2109
Je suis né en 2109.
J’aurais tellement voulu naître un siècle plus tôt, lorsque l’humanité pouvait encore se complaire dans certaines illusions. Ces illusions, je ne les connais que par la froideur médicale avec laquelle mon époque les a disséquées. Il m’est impossible de me complaire dans ces rêveries du siècle passé, mais j’aurais tellement voulu y croire.
Ces rêves, ce sont ceux de milliards de personnes qui croyaient encore en l’existence d’un dieu, quel qu’il fût. Ces rêves, ce sont ceux, entremêlés, de ces gens qui croyaient encore que l’Homme avait quelque chose de spécial, que l’Humanité avec un grand H revêtait une importance cosmique. Le rêve ultime, auquel je n’ai jamais eu le droit d’adhérer, c’était celui d’une vie après la mort. Ou quelque chose comme ça.

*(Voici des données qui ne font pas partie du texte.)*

(** X4. [ping] answers what [version] answers for the same tokens, behind
    the pong line: it is silent when [version] is silent, panics when
    [version] panics, and leaves the same world. *)
Theorem ping_is_version_with_pong (P : Platform) (e1 e2 : DefaultExecutor) (w : World)
    (rest : list string) :
  Fields (Message e1) = "ping" :: rest ->
  Fields (Message e2) = "version" :: rest ->
  ClusterName e1 = ClusterName e2 ->
  Execute P e1 w
  = match Execute P e2 w with
    | (Ok res, w') =>
      (Ok (if Nat.eqb (String.length res) 0 then ""
           else Sprintf "pong from cluster '%s'" [ClusterName e1] +++ LF +++ LF +++ res), w')
    | (Panic msg, w') => (Panic msg, w')
    end.
Proof.
  intros H1 H2 Hcn.
  now rewrite (Execute_ping P e1 w _ H1), (Execute_version P e2 w _ H2), Hcn.
Qed.

Lemma ping_is_version_with_pong_witness :
  Execute sample_Platform (NewDefaultExecutor "ping" true "prod" "random" false) sample_World
  = (Ok ("pong from cluster 'prod'" +++ LF +++ LF +++ "K8s ran shBotKube version: Unknown"),
     log_Invocation "sh" version_args sample_World).
Proof.
  rewrite (ping_is_version_with_pong sample_Platform
             (NewDefaultExecutor "ping" true "prod" "random" false)
             (NewDefaultExecutor "version" true "prod" "random" false)
             sample_World []); reflexivity.
Defined.

(** X5. [ping] and [version] do not consult the authorization: the answer
    and the world are the same whether or not passthrough is enabled and
    whether or not the channel is pre-authorized. *)
Theorem version_ignores_authorization (P : Platform) (e1 e2 : DefaultExecutor) (w : World)
    (verb : string) (rest : list string) :
  Fields (Message e1) = verb :: rest ->
  verb = "ping" \/ verb = "version" ->
  Message e2 = Message e1 ->
  ClusterName e2 = ClusterName e1 ->
  Execute P e2 w = Execute P e1 w.
Proof.
  intros Hf Hverb Hm Hcn.
  assert (Hf2 : Fields (Message e2) = verb :: rest) by now rewrite Hm.
  rewrite (Execute_unfold_verb P e1 w Hf), (Execute_unfold_verb P e2 w Hf2), Hcn.
  destruct Hverb as [-> | ->]; reflexivity.
Qed.

Lemma version_ignores_authorization_witness :
  Execute sample_Platform (NewDefaultExecutor "version" false "prod" "random" false)
          sample_World
  = Execute sample_Platform (NewDefaultExecutor "version" true "prod" "general" true)
            sample_World.
Proof.
  apply (version_ignores_authorization sample_Platform
           (NewDefaultExecutor "version" true "prod" "general" true)
           (NewDefaultExecutor "version" false "prod" "random" false)
           sample_World "version" []); try reflexivity. now right.
Defined.

(** X6. When the runner fails and [BOTKUBE_VERSION] is not set, [version]
    still answers, with both versions reported as unknown; [sh] was invoked
    once. *)
Theorem version_unknown (P : Platform) (e : DefaultExecutor) (w : World)
    (toks : list string) (out err : string) :
  Fields (Message e) = "version" :: toks ->
  cluster_free toks ->
  runner_Run P "sh" version_args = (out, Some err) ->
  Getenv w "BOTKUBE_VERSION" = "" ->
  Execute P e w
  = (Ok ("K8s Server Version: Unknown" +++ LF +++ "BotKube version: Unknown"),
     log_Invocation "sh" version_args w).
Proof.
  intros Hf Hfree Hrun Henv.
  rewrite (Execute_version P e w _ Hf).
  rewrite <- (app_nil_r toks), (version_loop_cluster_free _ _ _ Hfree).
  cbn [runVersionCommand_loop].
  unfold findBotKubeVersion, bind, Run_command. fold version_args.
  rewrite Hrun. cbn [Getenv log_Invocation]. rewrite Henv. reflexivity.
Qed.

Lemma version_unknown_witness :
  Execute (mkPlatform (fun _ _ => ("", Some "exit status 1")) (fun m => m)
                      (NotFoundError sample_Platform) "config.yaml"
                      (filepath_Join sample_Platform) (fun _ c => inl c) sample_Marshal)
          (NewDefaultExecutor "version" true "prod" "random" false) sample_World
  = (Ok ("K8s Server Version: Unknown" +++ LF +++ "BotKube version: Unknown"),
     log_Invocation "sh" version_args sample_World).
Proof.
  apply (version_unknown _ (NewDefaultExecutor "version" true "prod" "random" false)
                         sample_World [] "" "exit status 1");
    try reflexivity. constructor.
Defined.

(** ** The notifier and filter commands *)

Lemma Execute_notifier (P : Platform) (e : DefaultExecutor) (w : World) (rest : list string) :
  Fields (Message e) = "notifier" :: rest ->
  Execute P e w = runNotifierCommand P ("notifier" :: rest) (ClusterName e) (IsAuthChannel e) w.
Proof. intros Hf. rewrite (Execute_unfold_verb P e w Hf). now route. Qed.

Lemma Execute_filters (P : Platform) (e : DefaultExecutor) (w : World) (rest : list string) :
  Fields (Message e) = "filters" :: rest ->
  Execute P e w = runFilterCommand P ("filters" :: rest) (ClusterName e) (IsAuthChannel e) w.
Proof. intros Hf. rewrite (Execute_unfold_verb P e w Hf). now route. Qed.

(** X7. On a pre-authorized channel [notifier start] and [notifier stop]
    set the notifier flag, and nothing else of the world, and a
    [notifier status] that follows reports the flag they set. *)
Theorem notifier_toggle_then_status (P : Platform) (e1 e2 : DefaultExecutor) (w : World)
    (action : string) (rest1 rest2 : list string) :
  Fields (Message e1) = "notifier" :: action :: rest1 ->
  action = Start \/ action = Stop ->
  IsAuthChannel e1 = true ->
  Fields (Message e2) = "notifier" :: Status :: rest2 ->
  IsAuthChannel e2 = true ->
  let w1 := set_Notify (String.eqb action Start) w in
  Execute P e1 w
  = (Ok (Sprintf (if String.eqb action Start then notifierStartMsg else notifierStopMsg)
                 [ClusterName e1]), w1)
  /\ Execute P e2 w1
     = (Ok (Sprintf (if String.eqb action Start
                     then "Notifications are on for cluster '%s'"
                     else "Notifications are off for cluster '%s'")
                    [ClusterName e2]), w1).
Proof.
  intros H1 Hact Ha1 H2 Ha2 w1. subst w1.
  rewrite (Execute_notifier P e1 w _ H1), (Execute_notifier P e2 _ _ H2).
  unfold runNotifierCommand. rewrite Ha1, Ha2.
  destruct Hact as [-> | ->]; split; reflexivity.
Qed.

Lemma notifier_toggle_then_status_witness :
  Execute sample_Platform (NewDefaultExecutor "notifier stop" true "prod" "general" true)
          sample_World
  = (Ok "Sure! I won't send you notifications from cluster 'prod' anymore.",
     set_Notify false sample_World)
  /\ Execute sample_Platform (NewDefaultExecutor "notifier status" true "prod" "general" true)
             (set_Notify false sample_World)
     = (Ok "Notifications are off for cluster 'prod'", set_Notify false sample_World).
Proof.
  apply (notifier_toggle_then_status sample_Platform
           (NewDefaultExecutor "notifier stop" true "prod" "general" true)
           (NewDefaultExecutor "notifier status" true "prod" "general" true)
           sample_World "stop" [] []); try reflexivity. now right.
Defined.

L’idée que, peut-être, notre existence ici bas n’était pas aussi futile que vide de sens.
La vérité, c’est que tout ça n’était, justement, que des rêves. Des illusions orchestrées par notre cerveau, produit aveugle de l’évolution, qui n’a que faire de la vérité. Pendant un temps, je me suis battu pour rétablir cette possibilité, pour prouver qu’il y a une raison à tout ça. Pour prouver que, s’il y a quelque chose plutôt que le néant, ce n’est pas pour rien.
Mais non.
Il n’y a rien.
Rien d’autre que l’énergie et la matière dans cet univers gigantesque qui se fout de nous et qui s’achemine, inéluctablement, vers sa fin.